What you need to do — How many of the lines below include the word "wrong"? Only the number should be given.

Source data —
(** X16.  Registration followed by verification, in any reachable state and
    with the store available.  A new email is registered unverified and
    the OTP is queued for mailing.  Verifying with that OTP succeeds at
    any instant up to and including ten minutes after registration: the
    token is a bearer token for that user, who is then stored verified
    with the OTP cleared.  One microsecond later the same request fails
    with "OTP expired", and any other code fails with "Invalid OTP", both
    without changing anything. *)
Theorem register_then_verify_otp (reqs : list (AuthEnv * AuthRequest))
    (env env' : AuthEnv) (now now' : datetime) (d : UserCreate.t) (wrong : string) :
  let w := auth_serve_all reqs empty_auth_world in
  let w1 := snd (register env now d w) in
  let otp_data := OTPVerify.mk (UserCreate.email d) (generate_otp env) in
  query_user_by_email (UserCreate.email d) (users w) = None ->
  auth_commit_ok env = true ->
  auth_commit_ok env' = true ->
  (exists u, query_user_by_email (UserCreate.email d) (users w1) = Some u /\
             User.is_verified u = 0 /\
             background_tasks w1
               = background_tasks w
                 ++ [mkOtpMail (UserCreate.email d) (generate_otp env) (UserCreate.name d)]) /\
  (now' <= now + OTP_LIFETIME ->
     exists tok u',
       fst (verify_otp env' now' otp_data w1) = AuthReturn tok /\
       Token.token_type tok = "bearer" /\
       UserResponse.email (Token.user tok) = UserCreate.email d /\
       UserResponse.is_verified (Token.user tok) = 1 /\
       query_user_by_email (UserCreate.email d)
         (users (snd (verify_otp env' now' otp_data w1))) = Some u' /\
       User.is_verified u' = 1 /\ User.otp_code u' = None /\ User.otp_expires_at u' = None) /\
  (now + OTP_LIFETIME < now' ->
     verify_otp env' now' otp_data w1
     = (AuthRaise (AuthHTTPException 400 "OTP expired"), w1)) /\
  (wrong <> generate_otp env ->
     verify_otp env' now' (OTPVerify.mk (UserCreate.email d) wrong) w1
     = (AuthRaise (AuthHTTPException 400 "Invalid OTP"), w1)).
Proof.
  intros w w1 otp_data Hfresh Hok Hok'.
  assert (Hw : well_formed_users w).
  { apply auth_serve_all_keeps_well_formed, empty_auth_world_well_formed. }
  assert (Hw1 : well_formed_users w1).
  { apply (auth_serve_keeps_well_formed env (PostRegister now d) w Hw). }
  destruct (register_success env now d w Hfresh Hok) as [Hreg Hq].
  cbv zeta in Hreg, Hq. subst w1 otp_data. rewrite Hreg in *. cbn [snd] in *.
  cbn [users] in Hq.
  split; [|split; [|split]].
  - eexists. split; [exact Hq|]. split; reflexivity.
  - intros Hle. unfold verify_otp.
    erewrite check_otp_then_success;
      [|reflexivity|apply Hw1|exact Hq|reflexivity|reflexivity|exact Hle|exact Hok'].
    do 2 eexists. cbn [fst snd users].
    split; [reflexivity|]. split; [reflexivity|]. split; [reflexivity|].
    split; [reflexivity|]. split.
    + exact (query_user_after_update _ (fun u => set_otp None None (set_is_verified 1 u))
               _ _ (fun x => eq_refl) Hq).
    + repeat split.
  - intros Hlt. unfold verify_otp, check_otp_then. cbn [OTPVerify.email users].
    rewrite Hq. cbn [User.otp_code User.otp_expires_at otp_code_equals OTPVerify.otp].
    rewrite String.eqb_refl. cbn [negb].
    destruct (Z.ltb_spec (now + OTP_LIFETIME) now'); [reflexivity|lia].
  - intros Hne. unfold verify_otp, check_otp_then. cbn [OTPVerify.email users].
    rewrite Hq. cbn [User.otp_code otp_code_equals OTPVerify.otp].
    destruct (String.eqb_spec (generate_otp env) wrong) as [E|_]; [congruence|reflexivity].
Qed.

Exercise solution — 4